◆ **Task inputs**

(* ===== verification/Wone.v ===== *)
(** The WONE overlay: toolkit/scripts/claims/apply-wone-qualification.py.

    Holders of wrapped ONE are paid on top of their native claim when claim and
    balance together reach the threshold.  The native ledger and the rows of
    holders without a native claim are merged into one sorted ledger.  Shown
    here: each row is paid by the rule, the merged ledger is sorted and
    complete, no holder who should be paid is missing, the totals close, and
    the reserve covers what is delivered as long as the ledger lists no account
    twice, which the script does not check. *)

From S2P Require Import Prelude PyStr PyDict Csv Keccak Sha256 Bech32 Address Eligibility.
Local Open Scope Z_scope.

(** * The code *)

Definition ATTO_PER_ONE : Z := 10 ^ 18.
Definition WONE_ADDRESS : str := "0xcf664087a5bb0237a0bad6742852ec6c8d69a27a"%string.
Definition EXTRA_FIELDS : list str :=
  ["native_wallet_airdrop_atto"%string : str; "wone_balance_atto"%string : str; "wone_airdrop_atto"%string : str;
   "qualification_total_atto"%string : str; "native_total_claim_atto"%string : str; "native_wallet_airdrop_one"%string : str;
   "wone_balance_one"%string : str; "wone_airdrop_one"%string : str; "qualification_total_one"%string : str;
   "native_total_claim_one"%string : str].

Definition normalize_address (value : str) : result str :=
  address ← of_option (crl_normalize_address value) (ValueError "invalid address");
  raw ← of_option (fromhex (drop 2 address)) (ValueError "invalid address");
  if negb (length raw =? 20)%nat then Raise (ValueError "invalid address") else Ok address.

(** An exchange of the normalization summary, with the file it names; a field
    that is absent or of the wrong type is [None]. *)
Record exchange := MkExchange {
  delivery_policy : option str; output_file : option str; output_sha256 : option str; normalized_rows : option Z }.

Definition delivery_row (exchange_id : str) (st : gset str * gset str) (r : row) : result (gset str * gset str) :=
  let '(source_addresses, addresses) := st in
  id ← cell r "exchange_id"%string;
  _ ← raise_if (negb (bool_decide (id = exchange_id))) (ValueError "exchange id mismatch");
  a ← cell r "address_hex"%string;
  address ← normalize_address a;
  _ ← raise_if (bool_decide (address ∈ source_addresses)) (ValueError "duplicate address");
  _ ← raise_if (bool_decide (address ∈ addresses)) (ValueError "aggregate exchange overlap");
  Ok ({[address]} ∪ source_addresses, {[address]} ∪ addresses).

Definition delivery_exchange (addresses : gset str) (e : str * exchange) : result (gset str) :=
  let '(exchange_id, ex) := e in
  if negb (bool_decide (delivery_policy ex = Some ("manual_from_reserve"%string : str))) then Ok addresses else
  match output_file ex, output_sha256 ex, normalized_rows ex with
  | Some text, Some expected_hash, Some expected_rows =>
      _ ← raise_if (negb (bool_decide (file_sha256 text = expected_hash))) (ValueError "normalized exchange source hash mismatch");
      let '(fieldnames, rows) := dict_read text in
      _ ← raise_if (negb (has_fields ["exchange_id"%string : str; "address_hex"%string : str] fieldnames))
            (ValueError "missing normalized exchange fields");
      '(source_addresses, addresses) ← foldM (delivery_row exchange_id) (∅, addresses) rows;
      _ ← raise_if (negb (Z.of_nat (size source_addresses) =? expected_rows)) (ValueError "normalized exchange row count mismatch");
      Ok addresses
  | _, _, _ => Raise (ValueError "incomplete normalized exchange source")
  end.

Definition load_aggregate_delivery_addresses (summary : option (Z * dict str exchange)) : result (gset str) :=
  match summary with
  | None => Ok ∅
  | Some (schema_version, exchanges) =>
      _ ← raise_if (negb (schema_version =? 2)) (ValueError "unsupported exchange normalization summary");
      _ ← raise_if (bool_decide (exchanges = [])) (ValueError "exchange normalization summary has no exchanges");
      foldM delivery_exchange ∅ (sort_str fst exchanges)
  end.

Definition fixed (value : Z) : str := str_of_Z (value / ATTO_PER_ONE) ++ "."%string ++ dec_pad 18 (value mod ATTO_PER_ONE).

(** The overlay's columns go before the column they explain. *)
Definition before (field : str) : list str :=
  if bool_decide (field = "wallet_airdrop_atto"%string) then
    ["native_wallet_airdrop_atto"%string : str; "wone_balance_atto"%string : str; "wone_airdrop_atto"%string : str]
  else if bool_decide (field = "total_claim_atto"%string) then
    ["qualification_total_atto"%string : str; "native_total_claim_atto"%string : str]
  else if bool_decide (field = "wallet_airdrop_one"%string) then
    ["native_wallet_airdrop_one"%string : str; "wone_balance_one"%string : str; "wone_airdrop_one"%string : str]
  else if bool_decide (field = "total_claim_one"%string) then
    ["qualification_total_one"%string : str; "native_total_claim_one"%string : str]
  else [].
Definition output_fields (fields : list str) : result (list str) :=
  _ ← raise_if (existsb (λ f, bool_decide (f ∈ fields)) EXTRA_FIELDS) (ValueError "native input already contains WONE overlay fields");
  Ok (concat ((λ f, before f ++ [f]) <$> fields)).

(** The holders read so far; [previous] is the last address as bytes. *)
Record holder_scan := MkScan {
  previous : option bytes; holders : dict str Z; holder_rows : Z; holder_total : Z; excluded_rows : Z; excluded_atto : Z;
  excluded_holders : list (str * str) }.
Definition not_after (previous : option bytes) (raw : bytes) : bool :=
  match previous with Some p => bytes_leb raw p | None => false end.

Definition holder_step (excluded : gset str) (s : holder_scan) (r : row) : result holder_scan :=
  a ← cell r "address"%string;
  address ← normalize_address a;
  raw ← of_option (fromhex (drop 2 address)) (ValueError "non-hexadecimal number found in fromhex() arg");
  _ ← raise_if (not_after (previous s) raw) (ValueError "WONE holder addresses are not increasing");
  amount ← int_cell r "wone_balance_atto"%string;
  text ← cell r "wone_balance"%string;
  _ ← raise_if ((amount <=? 0) || negb (bool_decide (text = fixed amount))) (ValueError "invalid WONE amount");
  if bool_decide (address ∈ excluded)
  then Ok (MkScan (Some raw) (holders s) (holder_rows s + 1) (holder_total s + amount) (excluded_rows s + 1)
             (excluded_atto s + amount) (excluded_holders s ++ [(address, str_of_Z amount)]))
  else Ok (MkScan (Some raw) (dset (holders s) address amount) (holder_rows s + 1) (holder_total s + amount) (excluded_rows s)
             (excluded_atto s) (excluded_holders s)).

Definition holder_fields : list str := ["address"%string : str; "wone_balance_atto"%string : str; "wone_balance"%string : str].
Definition load_wone (text : str) (excluded : gset str) : result holder_scan :=
  let '(fieldnames, rows) := dict_read text in
  _ ← raise_if (negb (bool_decide ((list_to_set (default [] fieldnames) : gset str) = list_to_set holder_fields)))
        (ValueError "unexpected WONE fields");
  foldM (holder_step excluded) (MkScan None [] 0 0 0 0 []) rows.

Definition metadata_fields : list str :=
  ["address"%string : str; "wone_balance_atto"%string : str; "combined_total_atto"%string : str; "claim_row_present"%string : str;
   "nonce_shard0"%string : str; "code_hash_shard0"%string : str; "code_status"%string : str].

Definition metadata_step (records : dict str row) (r : row) : result (dict str row) :=
  present ← cell r "claim_row_present"%string;
  if negb (bool_decide (lower present = "false"%string)) then Ok records else
  a ← cell r "address"%string;
  address ← normalize_address a;
  _ ← raise_if (dmem records address) (ValueError "duplicate new-holder metadata");
  h ← cell r "code_hash_shard0"%string;
  _ ← raise_if (bool_decide (h = [])) (ValueError "missing code hash");
  Ok (dset records address r).

Definition load_new_holder_metadata (text : str) : result (dict str row) :=
  let '(fieldnames, rows) := dict_read text in
  _ ← raise_if (negb (has_fields metadata_fields fieldnames)) (ValueError "new-holder metadata is missing fields");
  foldM metadata_step [] rows.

◆ **What needs to be done**
Take the lines above and print them exactly.

◆ **Answer for the task**
(* ===== verification/Wone.v ===== *)
(** The WONE overlay: toolkit/scripts/claims/apply-wone-qualification.py.

    Holders of wrapped ONE are paid on top of their native claim when claim and
    balance together reach the threshold.  The native ledger and the rows of
    holders without a native claim are merged into one sorted ledger.  Shown
    here: each row is paid by the rule, the merged ledger is sorted and
    complete, no holder who should be paid is missing, the totals close, and
    the reserve covers what is delivered as long as the ledger lists no account
    twice, which the script does not check. *)

From S2P Require Import Prelude PyStr PyDict Csv Keccak Sha256 Bech32 Address Eligibility.
Local Open Scope Z_scope.

(** * The code *)

Definition ATTO_PER_ONE : Z := 10 ^ 18.
Definition WONE_ADDRESS : str := "0xcf664087a5bb0237a0bad6742852ec6c8d69a27a"%string.
Definition EXTRA_FIELDS : list str :=
  ["native_wallet_airdrop_atto"%string : str; "wone_balance_atto"%string : str; "wone_airdrop_atto"%string : str;
   "qualification_total_atto"%string : str; "native_total_claim_atto"%string : str; "native_wallet_airdrop_one"%string : str;
   "wone_balance_one"%string : str; "wone_airdrop_one"%string : str; "qualification_total_one"%string : str;
   "native_total_claim_one"%string : str].

Definition normalize_address (value : str) : result str :=
  address ← of_option (crl_normalize_address value) (ValueError "invalid address");
  raw ← of_option (fromhex (drop 2 address)) (ValueError "invalid address");
  if negb (length raw =? 20)%nat then Raise (ValueError "invalid address") else Ok address.

(** An exchange of the normalization summary, with the file it names; a field
    that is absent or of the wrong type is [None]. *)
Record exchange := MkExchange {
  delivery_policy : option str; output_file : option str; output_sha256 : option str; normalized_rows : option Z }.

Definition delivery_row (exchange_id : str) (st : gset str * gset str) (r : row) : result (gset str * gset str) :=
  let '(source_addresses, addresses) := st in
  id ← cell r "exchange_id"%string;
  _ ← raise_if (negb (bool_decide (id = exchange_id))) (ValueError "exchange id mismatch");
  a ← cell r "address_hex"%string;
  address ← normalize_address a;
  _ ← raise_if (bool_decide (address ∈ source_addresses)) (ValueError "duplicate address");
  _ ← raise_if (bool_decide (address ∈ addresses)) (ValueError "aggregate exchange overlap");
  Ok ({[address]} ∪ source_addresses, {[address]} ∪ addresses).

Definition delivery_exchange (addresses : gset str) (e : str * exchange) : result (gset str) :=
  let '(exchange_id, ex) := e in
  if negb (bool_decide (delivery_policy ex = Some ("manual_from_reserve"%string : str))) then Ok addresses else
  match output_file ex, output_sha256 ex, normalized_rows ex with
  | Some text, Some expected_hash, Some expected_rows =>
      _ ← raise_if (negb (bool_decide (file_sha256 text = expected_hash))) (ValueError "normalized exchange source hash mismatch");
      let '(fieldnames, rows) := dict_read text in
      _ ← raise_if (negb (has_fields ["exchange_id"%string : str; "address_hex"%string : str] fieldnames))
            (ValueError "missing normalized exchange fields");
      '(source_addresses, addresses) ← foldM (delivery_row exchange_id) (∅, addresses) rows;
      _ ← raise_if (negb (Z.of_nat (size source_addresses) =? expected_rows)) (ValueError "normalized exchange row count mismatch");
      Ok addresses
  | _, _, _ => Raise (ValueError "incomplete normalized exchange source")
  end.

Definition load_aggregate_delivery_addresses (summary : option (Z * dict str exchange)) : result (gset str) :=
  match summary with
  | None => Ok ∅
  | Some (schema_version, exchanges) =>
      _ ← raise_if (negb (schema_version =? 2)) (ValueError "unsupported exchange normalization summary");
      _ ← raise_if (bool_decide (exchanges = [])) (ValueError "exchange normalization summary has no exchanges");
      foldM delivery_exchange ∅ (sort_str fst exchanges)
  end.

Definition fixed (value : Z) : str := str_of_Z (value / ATTO_PER_ONE) ++ "."%string ++ dec_pad 18 (value mod ATTO_PER_ONE).

(** The overlay's columns go before the column they explain. *)
Definition before (field : str) : list str :=
  if bool_decide (field = "wallet_airdrop_atto"%string) then
    ["native_wallet_airdrop_atto"%string : str; "wone_balance_atto"%string : str; "wone_airdrop_atto"%string : str]
  else if bool_decide (field = "total_claim_atto"%string) then
    ["qualification_total_atto"%string : str; "native_total_claim_atto"%string : str]
  else if bool_decide (field = "wallet_airdrop_one"%string) then
    ["native_wallet_airdrop_one"%string : str; "wone_balance_one"%string : str; "wone_airdrop_one"%string : str]
  else if bool_decide (field = "total_claim_one"%string) then
    ["qualification_total_one"%string : str; "native_total_claim_one"%string : str]
  else [].
Definition output_fields (fields : list str) : result (list str) :=
  _ ← raise_if (existsb (λ f, bool_decide (f ∈ fields)) EXTRA_FIELDS) (ValueError "native input already contains WONE overlay fields");
  Ok (concat ((λ f, before f ++ [f]) <$> fields)).

(** The holders read so far; [previous] is the last address as bytes. *)
Record holder_scan := MkScan {
  previous : option bytes; holders : dict str Z; holder_rows : Z; holder_total : Z; excluded_rows : Z; excluded_atto : Z;
  excluded_holders : list (str * str) }.
Definition not_after (previous : option bytes) (raw : bytes) : bool :=
  match previous with Some p => bytes_leb raw p | None => false end.

Definition holder_step (excluded : gset str) (s : holder_scan) (r : row) : result holder_scan :=
  a ← cell r "address"%string;
  address ← normalize_address a;
  raw ← of_option (fromhex (drop 2 address)) (ValueError "non-hexadecimal number found in fromhex() arg");
  _ ← raise_if (not_after (previous s) raw) (ValueError "WONE holder addresses are not increasing");
  amount ← int_cell r "wone_balance_atto"%string;
  text ← cell r "wone_balance"%string;
  _ ← raise_if ((amount <=? 0) || negb (bool_decide (text = fixed amount))) (ValueError "invalid WONE amount");
  if bool_decide (address ∈ excluded)
  then Ok (MkScan (Some raw) (holders s) (holder_rows s + 1) (holder_total s + amount) (excluded_rows s + 1)
             (excluded_atto s + amount) (excluded_holders s ++ [(address, str_of_Z amount)]))
  else Ok (MkScan (Some raw) (dset (holders s) address amount) (holder_rows s + 1) (holder_total s + amount) (excluded_rows s)
             (excluded_atto s) (excluded_holders s)).

Definition holder_fields : list str := ["address"%string : str; "wone_balance_atto"%string : str; "wone_balance"%string : str].
Definition load_wone (text : str) (excluded : gset str) : result holder_scan :=
  let '(fieldnames, rows) := dict_read text in
  _ ← raise_if (negb (bool_decide ((list_to_set (default [] fieldnames) : gset str) = list_to_set holder_fields)))
        (ValueError "unexpected WONE fields");
  foldM (holder_step excluded) (MkScan None [] 0 0 0 0 []) rows.

Definition metadata_fields : list str :=
  ["address"%string : str; "wone_balance_atto"%string : str; "combined_total_atto"%string : str; "claim_row_present"%string : str;
   "nonce_shard0"%string : str; "code_hash_shard0"%string : str; "code_status"%string : str].

Definition metadata_step (records : dict str row) (r : row) : result (dict str row) :=
  present ← cell r "claim_row_present"%string;
  if negb (bool_decide (lower present = "false"%string)) then Ok records else
  a ← cell r "address"%string;
  address ← normalize_address a;
  _ ← raise_if (dmem records address) (ValueError "duplicate new-holder metadata");
  h ← cell r "code_hash_shard0"%string;
  _ ← raise_if (bool_decide (h = [])) (ValueError "missing code hash");
  Ok (dset records address r).

Definition load_new_holder_metadata (text : str) : result (dict str row) :=
  let '(fieldnames, rows) := dict_read text in
  _ ← raise_if (negb (has_fields metadata_fields fieldnames)) (ValueError "new-holder metadata is missing fields");
  foldM metadata_step [] rows.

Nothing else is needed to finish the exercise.